Walid Ben Salah : alléger les tensions de trésorerie des entreprises et des professionnels
Car, l’objectif principal de la mesure est d’alléger les tensions de trésorerie des entreprises et des professionnels. Et ce, quelle que soit l’alternative retenue en commun accord entre la banque ou l’établissement financier et le bénéficiaire. Elle doit obligatoirement tenir compte de sa capacité de remboursement.
C’est pour cette raison que la durée de remboursement du crédit ayant fait l’objet de réaménagement peut être supérieure à la durée restante du crédit initial ayant fait l’objet de report… Mais les modalités d’aménagement dudit crédit ne doivent pas aboutir à des coûts supplémentaires à la charge du bénéficiaire.
Par ailleurs, les financements accordés par les banques et les établissements financiers islamiques, obéissent aux mêmes dispositions de la circulaire de la BCT. Et ce, selon les mêmes conditions et modalités précitées.
Toutefois et en ce qui concerne l’application des intérêts intercalaires, il y a lieu de prendre l’avis du comité charaïque de chaque établissement. Et ce, sur la possibilité de modification de la marge bénéficiaire en cours de contrat. La réponse par la négative fait que les échéanciers initiaux de crédits seraient purement et simplement décalés dans le temps (pour l’équivalent de la période de report au moins). Et ce, sans l’application de coûts supplémentaires à la charge du bénéficiaire… Ce qui se traduit par une perte de produits significatives pour ces établissements.

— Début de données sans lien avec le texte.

(* ===== verification/OscAcq.v ===== *)
(** [client/osc.py]: the acquisition worker and the disk writer of the oscilloscope.

    The two run in threads of their own and share a bounded queue, the error text of the
    writer and the stop event.  Each operation of the code is a function on the state; the
    relation [step] interleaves them in any order.  The spectrum and the plots do not touch
    this state and are in [OscSpectrum] and [OscApp]; here a reply carries whether [_update_fft]
    raises on it, which loses the frame ([OscSpectrum.fft_accepts_frames] says that frames of the
    requested size raise nothing).  Time is abstract: a wait may end at any step, but for the order
    of the closing stated at [step]. *)
From S2P Require Import Prelude PyStr EnvelopeV2 SpyAcquire.

(** One waveform per channel. *)
Abbreviation frame := (list (list Z)).

(** An element of the queue. *)
Inductive item : Type :=
  | Frame (f : frame)
  | Sentinel.

(** The parameters of the writer and of the worker. *)
Record osc_config : Type := {
  o_channels : list Z; o_append : bool; o_queue_frames : Z; o_flush_every : Z;
  o_max_waveforms : Z; o_endpoint : string }.

Definition maxsize (c : osc_config) : Z := Z.max 1 (o_queue_frames c).
Definition flush_every (c : osc_config) : Z := Z.max 1 (o_flush_every c).
Definition max_waveforms (c : osc_config) : Z := Z.max 0 (o_max_waveforms c).

(** ** [WaveformDiskWriter] *)

(** The thread: the files by channel, its counters; [popped] and [taken] are the history of
    the frames it took off the queue and of those it wrote completely. *)
Record writer : Type := Writer {
  alive : bool; ready : bool; w_error : string; disk : gmap Z (list Z);
  written_frames : Z; bytes_written : Z; flushed_frames : Z;
  popped : list frame; taken : list frame }.

(** [run], the opening of the files; [Some text] when it raises. *)
Definition writer_open (c : osc_config) (fault : option string) (w : writer) : writer :=
  match fault with
  | Some text => Writer false true ("writer init failed: " +:+ text) (disk w) 0 0 0 [] []
  | None =>
      Writer true true "" (foldr (fun ch d =>
        if o_append c then <[ch := default [] (disk w !! ch)]> d else <[ch := []]> d)
        (disk w) (o_channels c)) 0 0 0 [] []
  end.

(** The rows of a frame, channel by channel; a fault stops before the channel it names. *)
Fixpoint write_rows (fault : option nat) (chs : list Z) (rows : frame) (d : gmap Z (list Z))
    (bytes : Z) : gmap Z (list Z) * Z * bool :=
  match chs, rows with
  | ch :: chs', r :: rows' =>
      match fault with
      | Some O => (d, bytes, false)
      | _ => write_rows (Nat.pred <$> fault) chs' rows'
               (<[ch := default [] (d !! ch) ++ to_u16 r]> d) (bytes + 2 * Z.of_nat (length r))
      end
  | _, _ => (d, bytes, true)
  end.

(** The end of [run]: every handle is flushed and closed. *)
Definition writer_close (w : writer) : writer :=
  Writer false (ready w) (w_error w) (disk w) (written_frames w) (bytes_written w)
         (written_frames w) (popped w) (taken w).

Definition writer_fail (text : string) (w : writer) : writer :=
  writer_close (Writer (alive w) (ready w) ("writer runtime failed: " +:+ text) (disk w)
    (written_frames w) (bytes_written w) (flushed_frames w) (popped w) (taken w)).

(** One turn of the loop of [run]. *)
Definition writer_turn (c : osc_config) (fault : option nat) (it : item) (w : writer) : writer :=
  match it with
  | Sentinel => writer_close w
  | Frame f =>
      let w0 := Writer (alive w) (ready w) (w_error w) (disk w) (written_frames w)
                       (bytes_written w) (flushed_frames w) (popped w ++ [f]) (taken w) in
      if negb (Nat.eqb (length f) (length (o_channels c))) then
        writer_fail ("Invalid frame shape, expected ("
                     +:+ str_Z (Z.of_nat (length (o_channels c))) +:+ ", N)") w0
      else
        let '(d, bytes, ok) := write_rows fault (o_channels c) f (disk w) 0 in
        if ok : bool then
          let written := written_frames w + 1 in
          Writer (alive w) (ready w) (w_error w) d written (bytes_written w + bytes)
            (if written mod flush_every c =? 0 then written else flushed_frames w)
            (popped w ++ [f]) (taken w ++ [f])
        else writer_fail "write error"
               (Writer (alive w) (ready w) (w_error w) d (written_frames w) (bytes_written w)
                       (flushed_frames w) (popped w ++ [f]) (taken w))
  end.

Effets du report d’échéances sur la classification et l’octroi de nouveaux financements
De plus, ne seront pas pris en compte parmi les critères d’aggravation de la classification des bénéficiaires: les reports d’échéances; ainsi que les arrangements; rééchelonnements; et consolidations en découlant, tels que prévus par la circulaire de la BCT.
Néanmoins, pourraient être aggravés: la classe de risque des clients ayant des difficultés structurelles; ou qui subissent des difficultés suite à la crise actuelle; ainsi que les clients qui n’arriveraient pas à honorer leurs nouveaux engagements suite au réaménagement de leurs échéanciers de crédits. Et ce, conformément aux critères prévus par la circulaire de la BCT n°1991-24 du 17 décembre 1991.

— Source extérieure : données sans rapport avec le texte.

(** ** Properties of the panels *)

(** After any clicks, refreshes and timer ticks, whatever the peer does: the panels are
    those of AFE blocks 0 to 4 in order, and each shows the statuses of some list: its lamps and
    displays those of the last status, its six series the last ninety values in step. *)
Theorem hdmezz_panels_in_step {S B : Type}
    `{Peer S B, Size B, Proto B (ControlEnvelopeV2 B), Messages B} rt kept (z : zworld S B) es :
  let a := fold_left (handle rt kept) es (new_app kept z) in
  p_afe <$> panels a = seqZ 0 5 /\ exists rss, Forall2 shows rss (panels a).
Proof.
  pose proof (window_new (S:=S) (B:=B) kept z) as Hw. revert Hw. generalize (new_app kept z).
  induction es as [|e es IH]; intros a Ha; [exact Ha|]. apply (IH (handle rt kept a e)).
  by apply window_handle.
Qed.

(** A click whose request fails (the send or the receive times out, or the reply is refused)
    leaves the panel exactly as it was and logs the error; the window goes on. *)
Theorem hdmezz_failure_leaves_panel {S B : Type}
    `{Peer S B, Size B, Proto B (ControlEnvelopeV2 B), Messages B} rt kept b
    (w : pworld (S:=S) (B:=B)) e z :
  request_by rt b (pn w) (pz w) = (Raise e, z) ->
  press rt kept b w = (Ok tt, PW z (pn w)
    (plog w ++ [LogLine (afe_tag (pn w) +:+ label_of b +:+ ": ERROR " +:+ exn_text e) []])).
Proof.
  intros Hr. destruct b; apply raised_before in Hr; cbn [press];
    unfold apply_enable, apply_power, panel_read_status, clear_alerts, read_config, panel_configure;
    unfold bind at 1, gets; by rewrite (run_op_raised _ _ _ _ _ _ Hr).
Qed.

(** ** A peer for the examples *)

(** Serialized messages as they are. *)
Inductive hwire : Type :=
  | HEmpty
  | HEnv (e : ControlEnvelopeV2 hwire)
  | HSetEnable (m : cmd_setHDMezzBlockEnable)
  | HSetEnableR (m : cmd_setHDMezzBlockEnable_response)
  | HConf (m : cmd_configureHDMezzBlock)
  | HConfR (m : cmd_configureHDMezzBlock_response)
  | HReadConf (m : cmd_readHDMezzBlockConfig)
  | HReadConfR (m : cmd_readHDMezzBlockConfig_response)
  | HPower (m : cmd_setHDMezzPowerStates)
  | HPowerR (m : cmd_setHDMezzPowerStates_response)
  | HStatus (m : cmd_readHDMezzStatus)
  | HStatusR (m : cmd_readHDMezzStatus_response)
  | HClear (m : cmd_clearHDMezzAlertFlag)
  | HClearR (m : cmd_clearHDMezzAlertFlag_response).

Definition bad_message : exn := Exn DecodeError "Error parsing message".

#[export] Instance hwire_size : Size hwire :=
  { size b := match b with HEmpty => 0 | _ => 1 end }.

#[export] Instance hwire_env : Proto hwire (ControlEnvelopeV2 hwire) :=
  { ser := HEnv; parse b := match b with HEnv m => Ok m | _ => Raise bad_message end }.

#[export] Instance hwire_env_laws : ProtoLaws hwire (ControlEnvelopeV2 hwire).
Proof. by split. Qed.

#[export] Instance hwire_messages : Messages hwire := {
  m_set_enable := {| ser := HSetEnable;
    parse b := match b with HSetEnable m => Ok m | _ => Raise bad_message end |};
  m_set_enable_resp := {| ser := HSetEnableR;
    parse b := match b with HSetEnableR m => Ok m | _ => Raise bad_message end |};
  m_configure := {| ser := HConf;
    parse b := match b with HConf m => Ok m | _ => Raise bad_message end |};
  m_configure_resp := {| ser := HConfR;
    parse b := match b with HConfR m => Ok m | _ => Raise bad_message end |};
  m_read_config := {| ser := HReadConf;
    parse b := match b with HReadConf m => Ok m | _ => Raise bad_message end |};
  m_read_config_resp := {| ser := HReadConfR;
    parse b := match b with HReadConfR m => Ok m | _ => Raise bad_message end |};
  m_set_power := {| ser := HPower;
    parse b := match b with HPower m => Ok m | _ => Raise bad_message end |};
  m_set_power_resp := {| ser := HPowerR;
    parse b := match b with HPowerR m => Ok m | _ => Raise bad_message end |};
  m_read_status := {| ser := HStatus;
    parse b := match b with HStatus m => Ok m | _ => Raise bad_message end |};
  m_read_status_resp := {| ser := HStatusR;
    parse b := match b with HStatusR m => Ok m | _ => Raise bad_message end |};
  m_clear_alert := {| ser := HClear;
    parse b := match b with HClear m => Ok m | _ => Raise bad_message end |};
  m_clear_alert_resp := {| ser := HClearR;
    parse b := match b with HClearR m => Ok m | _ => Raise bad_message end |} }.

(** A server that does what it is asked, reports [up] and refuses to read configurations. *)
Definition zero_params : block_params := Params zero zero zero zero zero zero.

Definition hd_answer (b : hwire) : hwire :=
  match b with
  | HSetEnable m => HSetEnableR (SetEnableResp true "enabled" (se_afeBlock m) (se_enable m))
  | HConf m => HConfR (ConfBlockResp true "configured" (cb_afeBlock m) (cb_params m))
  | HReadConf m => HReadConfR (ReadConfResp false "not configured" (rc_afeBlock m) zero_params
                                 zero zero zero zero 0 0)
  | HPower m => HPowerR (SetPowerResp true "done" (sp_afeBlock m) (sp_power5V m) (sp_power3V3 m))
  | HStatus m => HStatusR (ReadStatusResp true "" (rs_afeBlock m) true true (f_decimal false 5 0)
                             (f_decimal false 33 (-1)) zero zero zero zero false true)
  | HClear m => HClearR (ClearAlertResp true "cleared" (ca_afeBlock m))
  | _ => HEmpty
  end.

Definition hd_reply (env : ControlEnvelopeV2 hwire) : ControlEnvelopeV2 hwire :=
  Env 2 DIR_RESPONSE (mtype env + 1) (hd_answer (payload env)) (task_id env) (msg_id env + 1)
      (msg_id env) (route env) 0.

(** The state of the peer: whether it answers. *)
#[export] Instance hd_peer : Peer bool hwire := {
  can_send _ := true;
  answer up b := (up, match b with HEnv env => if up then [[HEnv (hd_reply env)]] else [] | _ => [] end) }.

Definition hd_world (up : bool) : zworld bool hwire :=
  ZW up [] [] [] (fun k => 1000 + Z.of_nat k) 0 (fun _ => 7) 0 0 [].

(** The same server, always up. *)
Definition hd_up_peer : Peer unit hwire := {|
  can_send _ := true;
  answer u b := (u, match b with HEnv env => [[HEnv (hd_reply env)]] | _ => [] end) |}.

Lemma hd_up_answers : Answering (H := hd_up_peer) hd_reply.
Proof. split; try done. intros u env. by exists u. Qed.

Lemma hdmezz_main_serves_witness :
  let w := ZW tt [] [] [] (fun k => 1000 + Z.of_nat k) 0 (fun _ => 7) 0 0 [] in
  request_of 3 (CSetPower "1" "0") = Some (406, HPower (SetPower 3 true false)) /\
  exists env st w', main (H := hd_up_peer) "mezz/0" 3 (CSetPower "1" "0") w = (Ok st, w') /\
    mtype env = 406 /\ payload env = HPower (SetPower 3 true false) /\
    (st = 0 <-> size (payload (hd_reply env)) <> 0 /\
       reply_success (CSetPower "1" "0") (payload (hd_reply env)) = true) /\
    cur w' = [] /\ inbox w' = [].
Proof.
  intros w. split; [reflexivity|].
  apply (hdmezz_main_serves (H := hd_up_peer) hwire_env_laws hd_reply hd_up_answers "mezz/0" 3
    (CSetPower "1" "0") w); reflexivity.
Defined.

Lemma hdmezz_failure_leaves_panel_witness :
  let p := new_panel (fun x => x) 2 in
  let w := PW (hd_world false) p [] in
  exists z, request_by "mezz/0" ScanTelemetry p (hd_world false) = (Raise again, z) /\
    press "mezz/0" (fun x => x) ScanTelemetry w =
      (Ok tt, PW z p ([] ++ [LogLine (afe_tag p +:+ label_of ScanTelemetry +:+ ": ERROR "
                                      +:+ exn_text again) []])).
Proof.
  intros p w.
  exists (snd (request_by "mezz/0" ScanTelemetry p (hd_world false))).
  assert (Hr : request_by "mezz/0" ScanTelemetry p (hd_world false) =
    (Raise again, snd (request_by "mezz/0" ScanTelemetry p (hd_world false)))) by reflexivity.
  split; [exact Hr|].
  exact (hdmezz_failure_leaves_panel "mezz/0" (fun x => x) ScanTelemetry w again _ Hr).
Defined.

(** A response that reports failure is shown like any other: a refused recall sets the knobs
    to the zeros of the empty response, which the next "Program Block" would send. *)
Example refused_recall_zeroes_knobs :
  let a := fold_left (handle "mezz/0" (fun x => x)) [Click 0 RecallConfig]
             (new_app (fun x => x) (hd_world true)) in
  knobs <$> panels a !! 0%nat = Some zero_params.
Proof. vm_compute. reflexivity. Qed.

(** Options in front of the subcommand have no effect. *)
Example options_before_subcommand_ignored :
  c_ip (parse_common (Given (Some "10.73.137.110") None None None None)
                     (Some (Given None None None None None))) = "127.0.0.1".
Proof. reflexivity. Qed.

De même, notons qu’outre le report d’échéances, la circulaire de la BCT exige des banques et des établissements financiers de continuer à financer les entreprises et les professionnels. Les échéances reportées et les nouveaux financements accordés donnent lieu au refinancement de la BCT, selon les conditions en vigueur.

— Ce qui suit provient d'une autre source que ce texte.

(* ===== verification/ReadState.v ===== *)
(** The scripts that only read a board: [client/read_fe_state_v2.py], which makes a snapshot of
    the front end, and [client/vbias_monitor_all.py], which follows the bias monitors.

    [read_fe_state_v2] is modelled from the socket on; of [vbias_monitor_all] the request, the
    rails parser, one pass of the loop and its histories, without the plots. *)
From S2P Require Import Prelude PyStr PyFloat PyVal ChannelSpec EnvelopeV2 Requests.

(** ** Messages *)

Inductive cmd_readTrim_allChannels : Type := ReadTrims.
Record cmd_readTrim_allChannels_response : Type := TrimsResp {
  tr_success : bool; tr_message : string; trimValues : list Z }.
Inductive cmd_readOffset_allChannels : Type := ReadOffsets.
Record cmd_readOffset_allChannels_response : Type := OffsetsResp {
  of_success : bool; of_message : string; offsetValues : list Z }.
Record cmd_readAFEVgain : Type := ReadVgain { vg_afeBlock : Z }.
Record cmd_readAFEVgain_response : Type := VgainResp {
  vg_success : bool; vg_message : string; vgr_afeBlock : Z; vgainValue : Z }.
Record cmd_readAFEBiasSet : Type := ReadBias { bs_afeBlock : Z }.
Record cmd_readAFEBiasSet_response : Type := BiasResp {
  bs_success : bool; bs_message : string; bsr_afeBlock : Z; biasValue : Z }.
Record cmd_readBiasVoltageMonitor : Type := ReadMonitor { bm_afeBlock : Z }.
Record cmd_readBiasVoltageMonitor_response : Type := MonitorResp {
  bm_success : bool; bm_message : string; bmr_afeBlock : Z; biasVoltageValue : Z }.
Inductive cmd_readVbiasControl : Type := ReadVbias.
Record cmd_readVbiasControl_response : Type := VbiasResp {
  vb_success : bool; vb_message : string; vBiasControlValue : Z }.
Record cmd_readAFEReg : Type := ReadReg { rg_afeBlock : Z; regAddress : Z }.
Record cmd_readAFEReg_response : Type := RegResp {
  rg_success : bool; rg_message : string; rgr_afeBlock : Z; rgr_regAddress : Z; regValue : Z }.

#[export] Instance trims_status : Status cmd_readTrim_allChannels_response :=
  { st_success := tr_success; st_message := tr_message }.
#[export] Instance offsets_status : Status cmd_readOffset_allChannels_response :=
  { st_success := of_success; st_message := of_message }.
#[export] Instance vgain_status : Status cmd_readAFEVgain_response :=
  { st_success := vg_success; st_message := vg_message }.
#[export] Instance bias_status : Status cmd_readAFEBiasSet_response :=
  { st_success := bs_success; st_message := bs_message }.
#[export] Instance monitor_status : Status cmd_readBiasVoltageMonitor_response :=
  { st_success := bm_success; st_message := bm_message }.
#[export] Instance vbias_status : Status cmd_readVbiasControl_response :=
  { st_success := vb_success; st_message := vb_message }.
#[export] Instance reg_status : Status cmd_readAFEReg_response :=
  { st_success := rg_success; st_message := rg_message }.

(** The serializations the scripts use. *)
Class ReadMessages (B : Type) : Type := {
  rm_trims :: Proto B cmd_readTrim_allChannels;
  rm_trims_resp :: Proto B cmd_readTrim_allChannels_response;
  rm_offsets :: Proto B cmd_readOffset_allChannels;
  rm_offsets_resp :: Proto B cmd_readOffset_allChannels_response;
  rm_vgain :: Proto B cmd_readAFEVgain;
  rm_vgain_resp :: Proto B cmd_readAFEVgain_response;
  rm_bias :: Proto B cmd_readAFEBiasSet;
  rm_bias_resp :: Proto B cmd_readAFEBiasSet_response;
  rm_monitor :: Proto B cmd_readBiasVoltageMonitor;
  rm_monitor_resp :: Proto B cmd_readBiasVoltageMonitor_response;
  rm_vbias :: Proto B cmd_readVbiasControl;
  rm_vbias_resp :: Proto B cmd_readVbiasControl_response;
  rm_reg :: Proto B cmd_readAFEReg;
  rm_reg_resp :: Proto B cmd_readAFEReg_response }.

(** ** [read_fe_state_v2] *)

Record state_args : Type := ReadArgs {
  ra_endpoint : string; ra_route : string; afe_count : Z; skip_bias_monitor : bool;
  ra_json : bool; afe_reg : list (string * string) }.

(** What is known of an AFE; the monitor is [None] when it was not read or not successful. *)
Record afe_entry : Type := AfeEntry {
  ae_id : Z; ae_attenuators : Z; ae_v_bias : Z; ae_bias_monitor_mV : option Z }.

Section read_state.
Context {S B : Type} `{Peer S B, Size B, !Proto B (ControlEnvelopeV2 B), !ReadMessages B}.
Abbreviation Wd := (zworld S B).
Context (pid rand : Z) (args : state_args).

(** [do_op] *)
Definition do_op (R : Type) `{!Proto B R, !Status R} (req : B) (req_type resp_type : Z)
    (label : string) (verbose : bool) : M Wd R :=
  req_env <- build_env (next_ids pid rand) req_type req (ra_route args) ;;
  reply_env <- send_and_recv req_env resp_type verbose ;;
  resp <- lift (parse_or (payload reply_env) (unparsed ("Failed to parse response for " +:+ label))) ;;
  when verbose (say ("[" +:+ label +:+ "] success=" +:+ str_bool (st_success resp) +:+ " message="
                     +:+ strip (st_message resp))) ;;;
  ret resp.

(** One turn of the loop over the AFEs. *)
Definition read_afe (verbose : bool) (afe : Z) : M Wd afe_entry :=
  let block := "[afe=" +:+ str_Z afe +:+ "]" in
  a <- lift (set_u32 afe) ;;
  resp_vg <- do_op cmd_readAFEVgain_response (ser (ReadVgain a)) MT2_READ_AFE_VGAIN_REQ
               MT2_READ_AFE_VGAIN_RESP ("READ_AFE_VGAIN" +:+ block) verbose ;;
  resp_bias <- do_op cmd_readAFEBiasSet_response (ser (ReadBias a)) MT2_READ_AFE_BIAS_SET_REQ
                 MT2_READ_AFE_BIAS_SET_RESP ("READ_AFE_BIAS_SET" +:+ block) verbose ;;
  monitor <- (if skip_bias_monitor args then ret None else
    resp_mon <- do_op cmd_readBiasVoltageMonitor_response (ser (ReadMonitor a))
                  MT2_READ_BIAS_VOLTAGE_MONITOR_REQ MT2_READ_BIAS_VOLTAGE_MONITOR_RESP
                  ("READ_BIAS_VOLTAGE_MONITOR" +:+ block) verbose ;;
    ret (if bm_success resp_mon then Some (biasVoltageValue resp_mon) else None)) ;;
  ret (AfeEntry afe (vgainValue resp_vg) (biasValue resp_bias) monitor).

(** One [--afe-reg AFE REG]. *)
Definition read_reg (verbose : bool) (spec : string * string) : M Wd unit :=
  afe <- lift (int10 (fst spec)) ;;
  reg_addr <- lift (int0 (snd spec)) ;;
  a <- lift (set_u32 afe) ;;
  r <- lift (set_u32 reg_addr) ;;
  do_op cmd_readAFEReg_response (ser (ReadReg a r)) MT2_READ_AFE_REG_REQ MT2_READ_AFE_REG_RESP
    ("READ_AFE_REG[afe=" +:+ str_Z afe +:+ ",reg=0x" +:+ hex_pad true 1 reg_addr +:+ "]") verbose ;;;
  ret tt.

Definition py_ints (l : list Z) : pyval := PyList (PyInt <$> l).

(** The snapshot. *)
Definition snapshot (offsets trims : list Z) (entries : list afe_entry) (bias_ctrl : Z) : pyval :=
  PyDict
    [("channel_analog_conf",
      PyDict [("ids", py_ints (seqZ 0 40)); ("gains", py_ints (replicate 40 1));
              ("offsets", py_ints offsets); ("trims", py_ints trims)]);
     ("afes",
      PyDict [("ids", py_ints (ae_id <$> entries));
              ("attenuators", py_ints (ae_attenuators <$> entries));
              ("v_biases", py_ints (ae_v_bias <$> entries));
              ("bias_monitors_mV",
               PyList ((fun e => from_option PyInt PyNone (ae_bias_monitor_mV e)) <$> entries))]);
     ("bias_ctrl", PyInt bias_ctrl)].

Definition read_all (verbose : bool) : M Wd pyval :=
  trim_all <- do_op cmd_readTrim_allChannels_response (ser ReadTrims) MT2_READ_TRIM_ALL_CH_REQ
                MT2_READ_TRIM_ALL_CH_RESP "READ_TRIM_ALL_CH" verbose ;;
  offset_all <- do_op cmd_readOffset_allChannels_response (ser ReadOffsets)
                  MT2_READ_OFFSET_ALL_CH_REQ MT2_READ_OFFSET_ALL_CH_RESP "READ_OFFSET_ALL_CH" verbose ;;
  afe_entries <- map_m (read_afe verbose) (seqZ 0 (afe_count args)) ;;
  resp_vbias <- do_op cmd_readVbiasControl_response (ser ReadVbias) MT2_READ_VBIAS_CONTROL_REQ
                  MT2_READ_VBIAS_CONTROL_RESP "READ_VBIAS_CONTROL" verbose ;;
  for_each (afe_reg args) (read_reg verbose) ;;;
  let config := snapshot (offsetValues offset_all) (trimValues trim_all) afe_entries
                  (vBiasControlValue resp_vbias) in
  when verbose (say "=== FE STATE SNAPSHOT (read-only) ===" ;;; show (Document config)) ;;;
  ret config.

(** The script, from the connected socket on; an exception ends it. *)
Definition main : M Wd unit :=
  when (negb (ra_json args))
    (say ("Connected to " +:+ ra_endpoint args +:+ " route=" +:+ ra_route args)) ;;;
  config <- read_all (negb (ra_json args)) ;;
  when (ra_json args) (show (Document config)).

End read_state.

(** ** [vbias_monitor_all] *)

(** The pattern of [parse_rails], a name, a colon, blanks and a number: the text of the name
    and of the number at the start of [s], and what follows. *)
Definition is_rail_char (c : ascii) : bool :=
  is_digit c || ((65 <=? code c) && (code c <=? 90)).

Fixpoint span (p : ascii -> bool) (s : string) : string * string :=
  match s with
  | EmptyString => ("", "")
  | String c s' => if p c then let '(a, b) := span p s' in (String c a, b) else ("", s)
  end.

(** [[-]?\d+(?:\.\d+)?] *)
Definition number_at (s : string) : option (string * string) :=
  let '(sign, s1) := match s with
                     | String c s' => if Ascii.eqb c "-" then ("-", s') else ("", s)
                     | EmptyString => ("", s)
                     end in
  let '(whole, s2) := span is_digit s1 in
  if decide (whole = "") then None else
  match s2 with
  | String c s3 =>
      if Ascii.eqb c "." then
        let '(frac, s4) := span is_digit s3 in
        if decide (frac = "") then Some (sign +:+ whole, s2)
        else Some (sign +:+ whole +:+ "." +:+ frac, s4)
      else Some (sign +:+ whole, s2)
  | EmptyString => Some (sign +:+ whole, s2)
  end.

Definition rail_at (s : string) : option (string * string * string) :=
  let '(name, s1) := span is_rail_char s in
  if decide (name = "") then None else
  match s1 with
  | String c s2 =>
      if Ascii.eqb c ":" then
        '(num, rest) ← number_at (snd (span is_space s2)); Some (name, num, rest)
      else None
  | EmptyString => None
  end.

(** [re.findall]: a failed start moves on by one character; the length bounds the search. *)
Fixpoint find_rails (fuel : nat) (s : string) : list (string * string) :=
  match fuel, s with
  | Datatypes.S fuel', String _ s' =>
      match rail_at s with
      | Some (name, num, rest) => (name, num) :: find_rails fuel' rest
      | None => find_rails fuel' s'
      end
  | _, _ => []
  end.

(** [parse_rails]; a repeated name keeps its last value. *)
Definition parse_rails (msg : string) : result (gmap string float) :=
  rfold (fun rails nv =>
    v <-! py_float (snd nv) ;;
    Ok (<[(if decide (fst nv = "-5VA") then "5VA" else fst nv) := v]> rails))
    (find_rails (String.length msg) msg) ∅.

Definition names_rails : list string := ["3V3PDS"; "1V8PDS"; "3V3A"; "1V8A"; "5VA"].

Definition bias_name (afe : Z) : string := "BIAS" +:+ str_Z afe.

(** A [deque] of bounded length. *)
Definition push (max_points : Z) (l : list float) (x : float) : list float :=
  let l' := l ++ [x] in drop (length l' - Z.to_nat max_points) l'.

Definition history : Type := gmap string (list float).

Record monitor_state : Type := Monitor { hist : history; times : list Z }.

Section monitor.
Context {S B : Type} `{Peer S B, Size B, !Proto B (ControlEnvelopeV2 B), !ReadMessages B}.
Abbreviation Wd := (zworld S B).
Context (mroute : string) (max_points : Z).

(** [read_one]: no identifiers, and neither parse is checked. *)
Definition read_one (afe : Z) : M Wd cmd_readBiasVoltageMonitor_response :=
  a <- lift (set_u32 afe) ;;
  z_send (ser (Env 2 DIR_REQUEST MT2_READ_BIAS_VOLTAGE_MONITOR_REQ (ser (ReadMonitor a)) 0 0 0
                   mroute 0)) ;;;
  frames <- recv_frames ;;
  f <- last_frame frames ;;
  rep <- lift (parse f) ;;
  (if negb (mtype rep =? MT2_READ_BIAS_VOLTAGE_MONITOR_RESP)
   then raise (Exn RuntimeError ("Unexpected reply type " +:+ str_Z (mtype rep)))
   else ret tt) ;;;
  lift (parse (payload rep)).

Toutefois et en l’absence totale de visibilité sur les retentissements économiques et financiers de la crise Covid-19 et son prolongement dans le temps et en l’absence de connaissance parfaite des clients (KYC), de données financières actualisées fiables fournies par ces derniers et de données prévisionnelles pertinentes établies à cet effet, toute décision d’octroi de nouveaux crédits pourrait relever, dans certaines mesures, de l’arbitraire!
Fort malheureusement, cette situation pourrait affecter significativement la qualité d’exposition aux risques des banques et des établissements financiers. Elle serait aggravée davantage par un effet de contagion ravageur. Et aurait, par la même, des conséquences dommageables sans précédent sur l’ensemble du secteur, conclut Walid Ben Salah.